虚竹道长得到一笔不少的钱,但,不能留太久,他还说,死人钱,不是所有人都能花,只有我们做道士的,或者很多类似职业的人,才能花,所以,以后我挣了死人钱,千万不能拿回家给父母,买什么东西,自己买了再拿回家,否则,会折寿。
就这样,我们师徒三人,来到了夜市街,虚竹道长和虹曦买最贵的衣服,而我,就在旁边拎包,之后吃大餐、住高档的酒店,可把我累死了,逛了两个小时,我竟然连一条裤衩子都没得到,虚竹道长和虹曦,大包小包的拿。
没办法,我敢怒不敢言,只好从命。要说,这座城市里的消费,简直让我大开眼界,一件貂皮大衣,动不动就是两三万,哥们儿从小到大,还没看见过,更别说是穿了。

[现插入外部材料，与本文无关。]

(* ===== verification/UnitTests.v ===== *)
(** The repository's unit tests as programs of the model: what a test needs ([assert_eq!],
    [expect], [#[should_panic]], loops that wait), and the tests of the components that have
    no state of their own: micro-ops, decode and execute units, statistics, cache
    configuration, write policies, prefetchers, replacement policies, DRAM timing and bank. *)
From S2P Require Import Prelude Word Format Instruction BranchPredictor Uop Execute Decode AbstractMem ReplacementPolicy CacheConfig Dram Pipe.
From stdpp Require Import base list numbers strings.
From Stdlib Require Import Lia SpecFloat.
#[local] Open Scope Z_scope.
#[local] Coercion Z.of_nat : nat >-> Z.

(** * What the tests use *)

Definition assert_eq {A} `{EqDecision A} (x y : A) : exec unit := assert_ (bool_decide (x = y)).
Definition assert_ne {A} `{EqDecision A} (x y : A) : exec unit := assert_ (bool_decide (x ≠ y)).

(** [Result::expect] and [Result::expect_err] *)
Definition expect {A E} (r : Result A E) : exec A :=
  match r with Ok a => mret a | Err _ => Panic PUnwrap end.
Definition expect_err {A E} (r : Result A E) : exec E :=
  match r with Err e => mret e | Ok _ => Panic PUnwrap end.
Definition is_err {A E} (r : Result A E) : bool := match r with Err _ => true | Ok _ => false end.

(** [#[should_panic]]: the text of the panic is that of one kind of check *)
Definition should_panic {A} (p : panic) (t : exec A) : exec unit :=
  match t with Panic q => assert_eq q p | Ret _ => Panic PExplicit end.

Definition passes (t : exec unit) : Prop := t = Ret tt.

Lemma all_pass (l : list (exec unit)) : forallb is_ret l = true → Forall passes l.
Proof.
  induction l as [|t l IH]; cbn; intros E; [constructor|]. apply andb_true_iff in E as [Et E].
  constructor; [|by apply IH]. by destruct t as [[]|].
Qed.

(** [while !fin(s) { s = step(s) }] with the number of its iterations; a test that is not
  over within the fuel fails *)
Fixpoint wait {S} (step : S → exec S) (fin : S → bool) (fuel : nat) (s : S) : exec (nat * S) :=
  if fin s then mret (O, s)
  else match fuel with
  | O => Panic PExplicit
  | S fuel => s ← step s; '(n, s) ← wait step fin fuel s; mret (Datatypes.S n, s)
  end.

(** [(a - b).abs() < 1e-9] on [f64]; a decimal literal is the double nearest to the
  fraction [n / d], as the correctly rounded quotient is *)
Module TestFloat.
Definition lit (n d : nat) : spec_float := F64.div (F64.of_usize n) (F64.of_usize d).
Definition sub (a b : spec_float) : spec_float := SFsub 53 1024 a b.
Definition approx_eq (a b : spec_float) : bool :=
  SFltb (SFabs (sub a b))
    (F64.div (F64.of_usize 1) (binary_normalize 53 1024 1000000000 0 false)).
(** [assert_eq!(a, b)] *)
Definition same (a b : spec_float) : exec unit := assert_ (SFeqb a b).
End TestFloat.

#[export] Instance BankState_eq_dec : EqDecision BankState.
Proof. solve_decision. Defined.
#[export] Instance BankEvent_eq_dec : EqDecision BankEvent.
Proof. solve_decision. Defined.
#[export] Instance GeneralCacheConfigError_eq_dec : EqDecision GeneralCacheConfigError.
Proof. solve_decision. Defined.
#[export] Instance AluOpTwoSelect_eq_dec : EqDecision Alu.AluOpTwoSelect.
Proof. solve_decision. Defined.

(** * The tests of the processor's parts *)

Module CoreTests.
#[local] Existing Instance Alu.AluOpTypes_eq_dec.
Section tests.
Context `{Profile}.

(** ** [uop.rs] *)
Definition load_materialization_sign_and_zero_extends_bytes : exec unit :=
  let signed := LoadAccess 0 Byte SignExt in
  let zero := LoadAccess 0 Byte ZeroExt in
  v ← Access.loaded_value signed [0x80];
  _ ← assert_eq v 0xffffff80;
  w ← Access.loaded_value zero [0x80];
  assert_eq w 0x80.

(** ** [decode.rs] *)
Definition op_imm_reads_register_and_selects_immediate_alu_operand : exec unit :=
  regs ← set_index (replicate 32 0) 2 0xAA;
  let op := Op.default in
  let op := {| raw_inst := raw_inst op; inst := Inst.Addi (IType (Z.lor (Z.shiftl 2 15) (Z.shiftl 3 7)));
    pc := pc op; rs1 := rs1 op; rs2 := rs2 op; immediate_signext := immediate_signext op;
    alu_op_type := alu_op_type op; alu_op1_sel := alu_op1_sel op;
    alu_op2_sel := alu_op2_sel op; alu_result := alu_result op;
    alu_result_as_rd_dst_value := alu_result_as_rd_dst_value op; rd_index := rd_index op;
    rd_write_value := rd_write_value op; bp_result := bp_result op;
    placeholder := placeholder op |} in
  r ← Decode.decode op regs;
  op ← expect r;
  _ ← assert_eq (rs1 op) (Some (2, 0xAA));
  _ ← assert_eq (rd_index op) (Some 3);
  _ ← assert_eq (alu_op_type op) Alu.Add;
  assert_eq (alu_op2_sel op) Alu.ImmSignExt.

(** ** [execute.rs] *)
Definition rv32_division_zero_cases_match_architecture : exec unit :=
  _ ← assert_eq (Execute.alu_result Alu.Div 12 0) (2 ^ 32 - 1);
  assert_eq (Execute.alu_result Alu.Rem 12 0) 12.

Definition signed_and_unsigned_branches_compare_different_domains : exec unit :=
  let inst := BType 0 in
  _ ← assert_eq (Execute.branch_taken (Inst.Blt inst) (2 ^ 32 - 1) 1) (Some true);
  assert_eq (Execute.branch_taken (Inst.Bltu inst) (2 ^ 32 - 1) 1) (Some false).

(** ** [statistic.rs] *)
Definition pipe_finalize_rates_basic : exec unit :=
  let s := PipeStat.default in
  let s := {| total_ticked_cycle := 40; inst_fetched := inst_fetched s; inst_retire := 25;
    branch_inst_cnt := 10; branch_miss_cnt := 2; total_flush_cnt := total_flush_cnt s;
    actual_flushed_inst_cnt := actual_flushed_inst_cnt s; ipc := ipc s;
    branch_miss_rate := branch_miss_rate s |} in
  let s := PipeStat.finalize_rates s in
  _ ← assert_ (TestFloat.approx_eq (ipc s) (TestFloat.lit 625 1000));
  assert_ (TestFloat.approx_eq (branch_miss_rate s) (TestFloat.lit 2 10)).

Definition pipe_finalize_rates_zero_denominators_return_zero : exec unit :=
  let s := PipeStat.finalize_rates PipeStat.default in
  _ ← TestFloat.same (ipc s) F64.zero;
  TestFloat.same (branch_miss_rate s) F64.zero.

Definition all : list (exec unit) :=
  [load_materialization_sign_and_zero_extends_bytes;
   op_imm_reads_register_and_selects_immediate_alu_operand;
   rv32_division_zero_cases_match_architecture;
   signed_and_unsigned_branches_compare_different_domains;
   pipe_finalize_rates_basic; pipe_finalize_rates_zero_denominators_return_zero].
End tests.
End CoreTests.

(** * The tests of the caches' parts *)

Module CachePartTests.
Section tests.
Context `{Profile}.

(** ** [config.rs] *)
Definition builds_power_of_two_geometry_for_address_slicing : exec unit :=
  config ← expect (Config.new "L1-D$" 4096 32 2);
  _ ← assert_eq (num_sets (geometry config)) 64;
  _ ← assert_eq (offset_bit_width (geometry config)) 5;
  assert_eq (index_bit_width (geometry config)) 6.

Definition rejects_non_power_of_two_block_size : exec unit :=
  err ← expect_err (Config.new "L1-D$" 4096 24 2);
  assert_eq err (BlockSizeNotPowerOfTwo 24).

(** ** [write_policy.rs] *)
Definition default_is_write_back_write_allocate : exec unit :=
  let wp := Policy.default in
  _ ← assert_eq wp WriteBackWriteAllocate;
  _ ← assert_ (Policy.is_write_back wp);
  assert_ (Policy.is_write_allocate wp).

Definition axes_are_orthogonal : exec unit :=
  foldr (λ wp rest,
    _ ← assert_ne (Policy.is_write_back wp) (Policy.is_write_through wp);
    _ ← assert_ne (Policy.is_write_allocate wp) (Policy.is_no_write_allocate wp);
    rest) (mret tt)
  [WriteBackWriteAllocate; WriteBackNoWriteAllocate; WriteThroughWriteAllocate;
   WriteThroughNoWriteAllocate].

(** ** [prefetcher.rs] *)
Definition null_returns_no_predictions : exec unit :=
  let p := NullPrefetcher in
  l ← Prefetch.predict p 0x100 true false;
  _ ← assert_eq l [];
  l ← Prefetch.predict p 0x100 false true;
  assert_eq l [].

Definition next_line_predicts_next_block_aligned_address : exec unit :=
  let p := NextLinePrefetcher 32 in
  l ← Prefetch.predict p 0x40 false false;
  _ ← assert_eq l [0x60];
  l ← Prefetch.predict p 0x55 true false;
  assert_eq l [0x60].

Definition next_line_handles_high_address_without_panic : exec unit :=
  let p := NextLinePrefetcher 32 in
  predictions ← Prefetch.predict p 0xFFFFFFE0 false false;
  assert_eq (length predictions) 1%nat.

Definition kind_builds_appropriate_prefetcher : exec unit :=
  let null_b := Prefetch.build Null 32 in
  l ← Prefetch.predict null_b 0x10 false false;
  _ ← assert_eq l [];
  let nl_b := Prefetch.build NextLine 32 in
  l ← Prefetch.predict nl_b 0x10 false false;
  assert_eq l [0x20].

(** ** [statistic.rs] *)

(** a fresh record with the counters of a test *)
Definition counted (loads load_misses stores store_misses : nat) : CacheStatistic :=
  let s := CacheStat.new "test" in
  {| stat_name := stat_name s; load_cnt := loads; store_cnt := stores;
     load_miss_cnt := load_misses; store_miss_cnt := store_misses;
     prefetch_issued_cnt := prefetch_issued_cnt s; load_miss_rate := load_miss_rate s;
     store_miss_rate := store_miss_rate s; overall_miss_rate := overall_miss_rate s |}.

Definition finalize_rates_basic : exec unit :=
  let s := CacheStat.finalize_rates (counted 10 2 4 1) in
  _ ← assert_ (TestFloat.approx_eq (load_miss_rate s) (TestFloat.lit 2 10));
  _ ← assert_ (TestFloat.approx_eq (store_miss_rate s) (TestFloat.lit 25 100));
  assert_ (TestFloat.approx_eq (overall_miss_rate s) (TestFloat.lit 3 14)).

Definition finalize_rates_zero_traffic_returns_zero : exec unit :=
  let s := CacheStat.finalize_rates (CacheStat.new "test") in
  _ ← TestFloat.same (load_miss_rate s) F64.zero;
  _ ← TestFloat.same (store_miss_rate s) F64.zero;
  TestFloat.same (overall_miss_rate s) F64.zero.

Definition finalize_rates_loads_only : exec unit :=
  let s := CacheStat.finalize_rates (counted 100 25 0 0) in
  _ ← assert_ (TestFloat.approx_eq (load_miss_rate s) (TestFloat.lit 25 100));
  _ ← TestFloat.same (store_miss_rate s) F64.zero;
  assert_ (TestFloat.approx_eq (overall_miss_rate s) (TestFloat.lit 25 100)).

Definition finalize_rates_all_miss : exec unit :=
  let s := CacheStat.finalize_rates (counted 5 5 3 3) in
  _ ← assert_ (TestFloat.approx_eq (load_miss_rate s) (TestFloat.lit 1 1));
  _ ← assert_ (TestFloat.approx_eq (store_miss_rate s) (TestFloat.lit 1 1));
  assert_ (TestFloat.approx_eq (overall_miss_rate s) (TestFloat.lit 1 1)).

Definition all : list (exec unit) :=
  [builds_power_of_two_geometry_for_address_slicing; rejects_non_power_of_two_block_size;
   default_is_write_back_write_allocate; axes_are_orthogonal; null_returns_no_predictions;
   next_line_predicts_next_block_aligned_address;
   next_line_handles_high_address_without_panic; kind_builds_appropriate_prefetcher;
   finalize_rates_basic; finalize_rates_zero_traffic_returns_zero; finalize_rates_loads_only;
   finalize_rates_all_miss].
End tests.
End CachePartTests.

(** ** [replacement_policy.rs] *)

Module PlruTests.
Import PseudoLru.
Definition rejects_non_power_of_two : exec unit := should_panic PAssert (PseudoLru.new 3).

Definition one_way_always_evicts_zero : exec unit :=
  p ← PseudoLru.new 1;
  p ← PseudoLru.insert p 0;
  '(full, way, p) ← PseudoLru.evict p;
  assert_eq (full, way) (true, 0%nat).

Definition invalid_ways_picked_first : exec unit :=
  p ← PseudoLru.new 4;
  p ← PseudoLru.insert p 2;
  '(full, way, p) ← PseudoLru.evict p;
  _ ← assert_ (negb full);
  assert_ne way 2%nat.

Definition evicts_lru_when_full_two_way : exec unit :=
  p ← PseudoLru.new 2;
  p ← PseudoLru.insert p 0;
  p ← PseudoLru.insert p 1;
  '(full, way, p) ← PseudoLru.evict p;
  _ ← assert_ full;
  assert_eq way 0%nat.

Definition evicts_lru_when_full_four_way : exec unit :=
  p ← PseudoLru.new 4;
  p ← PseudoLru.insert p 0;
  p ← PseudoLru.insert p 1;
  p ← PseudoLru.insert p 2;
  p ← PseudoLru.insert p 3;
  p ← PseudoLru.promote p 0;
  '(full, way, p) ← PseudoLru.evict p;
  _ ← assert_ full;
  assert_ ((way =? 1) || (way =? 2))%nat.

Definition evicts_lru_when_full_eight_way : exec unit :=
  p ← PseudoLru.new 8;
  p ← foldl (λ p w, p ← p; PseudoLru.insert p w) (mret p) (seq 0 8);
  p ← PseudoLru.promote p 0;
  '(full, way, p) ← PseudoLru.evict p;
  _ ← assert_ full;
  _ ← assert_ne way 0%nat;
  assert_ne way 7%nat.

Definition all : list (exec unit) :=
  [rejects_non_power_of_two; one_way_always_evicts_zero; invalid_ways_picked_first;
   evicts_lru_when_full_two_way; evicts_lru_when_full_four_way;
   evicts_lru_when_full_eight_way].
End PlruTests.

(** * The tests of the DRAM's timing and bank *)

Module BankTests.
(** ** [timing.rs] *)
Definition educational_default_passes_validity_check : exec unit :=
  Timing.assert_valid Timing.educational_default.
Definition ddr4_2400_passes_validity_check : exec unit := Timing.assert_valid Timing.ddr4_2400.
Definition zero_t_rcd_is_rejected : exec unit :=
  should_panic PAssert (Timing.assert_valid {| t_rcd := 0; t_cl := 4; t_rp := 4 |}).

Section bank.
Context `{Profile}.

(** ** [bank.rs] *)

(** [assert!(matches!(b.advance_one_cycle(), e))] *)
Definition advance (e : option BankEvent) (b : BankState) : exec BankState :=
  '(b, got) ← Bank.advance_one_cycle b; _ ← assert_eq got e; mret b.
(** [b.advance_one_cycle();] *)
Definition advance_ (b : BankState) : exec BankState :=
  '(b, _) ← Bank.advance_one_cycle b; mret b.

Definition idle_bank_starts_idle : exec unit := assert_eq Bank.new Dram.Idle.

Definition activate_takes_exactly_t_rcd_cycles : exec unit :=
  b ← Bank.issue_activate 7 4 Bank.new;
  b ← advance None b;
  b ← advance None b;
  b ← advance None b;
  b ← advance (Some ActivationFinished) b;
  assert_eq b (Active 7).

Definition read_emits_event_and_returns_to_active : exec unit :=
  b ← Bank.issue_activate 3 1 Bank.new;
  b ← advance_ b;
  _ ← assert_eq b (Active 3);
  b ← Bank.issue_read 3 2 b;
  b ← advance None b;
  b ← advance (Some ReadFinished) b;
  assert_eq b (Active 3).

Definition write_emits_event_and_returns_to_active : exec unit :=
  b ← Bank.issue_activate 5 1 Bank.new;
  b ← advance_ b;
  b ← Bank.issue_write 5 3 b;
  b ← advance None b;
  b ← advance None b;
  b ← advance (Some WriteFinished) b;
  assert_eq b (Active 5).

Definition precharge_returns_bank_to_idle : exec unit :=
  b ← Bank.issue_activate 2 1 Bank.new;
  b ← advance_ b;
  b ← Bank.issue_precharge 2 b;
  b ← advance None b;
  b ← advance (Some PrechargeFinished) b;
  assert_eq b Dram.Idle.

Definition cannot_activate_an_already_active_bank : exec unit :=
  b ← Bank.issue_activate 1 1 Bank.new;
  b ← advance_ b;
  should_panic PAssert (Bank.issue_activate 2 1 b).

Definition read_must_match_open_row : exec unit :=
  b ← Bank.issue_activate 1 1 Bank.new;
  b ← advance_ b;
  should_panic PAssert (Bank.issue_read 9 1 b).

Definition all : list (exec unit) :=
  [educational_default_passes_validity_check; ddr4_2400_passes_validity_check;
   zero_t_rcd_is_rejected; idle_bank_starts_idle; activate_takes_exactly_t_rcd_cycles;
   read_emits_event_and_returns_to_active; write_emits_event_and_returns_to_active;
   precharge_returns_bank_to_idle; cannot_activate_an_already_active_bank;
   read_must_match_open_row].
End bank.
End BankTests.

像现在,虹曦那间屋子,好像叫什么总统房,几万块钱,比起我这间七十块的,不止好了一万倍,现在,我真有点想骂虚竹道长那老家伙,对我也太磕碜了。
搞了那么久,我疲惫不堪,躺在床上就睡着了,哪成想,刚睡不到十分钟,忽然就发现,我的门被人打开了,接着有个披头散发的女人,悠悠然的走了进来,突然伸手往我被子上按,从背脊一直往下按,我吓得坐了起来,看向女人,结果她不见了,随后,天花板上传来一道女人的声音,“脑袋疼、胸口闷、肚子不舒服......”
我满头大汗地从床上醒过来,原来这是梦,心头大松一口气,正准备睡觉,谁知,门被敲响了,是虚竹道长,还有满脸惊恐的虹曦。
“把你衣服脱下来,为师看看,快。”虚竹道长一进屋,就要我脱衣服。
我答应一声,把衣服脱下来,虹曦和虚竹道长看向我的背后,谁知一看就是大吃一惊,虚竹道长说:“好快,你们别睡觉了,马上回道观,杨宇明早启程,去拿灯笼。”
我还不知道什么情况,虹曦就给我拍了张背后的照片,递给我一看,我的妈,背脊骨上面,全是黑漆漆的拇指印!
我来不及多想,立马明白,这就是我们得罪死者的后果,看样子,陈先生做梦也是这种类型,忙问虹曦是不是也做梦了。虹曦点点头,一脸的惊恐。
“师父,那我去什么地方找白灯笼?”我连忙穿上衣服,想起刚才那个梦,心里面非常恐惧,时间久了,估计都不敢睡觉。
“往我们道观后山,高树林那个方向走,大概一天一夜,你会看见一个破庙,叫做法儒寺,里面就有清朝的白灯笼,为师知道路上不好走,你最多只能用十天时间,要不然,以后你们两个没法安稳!”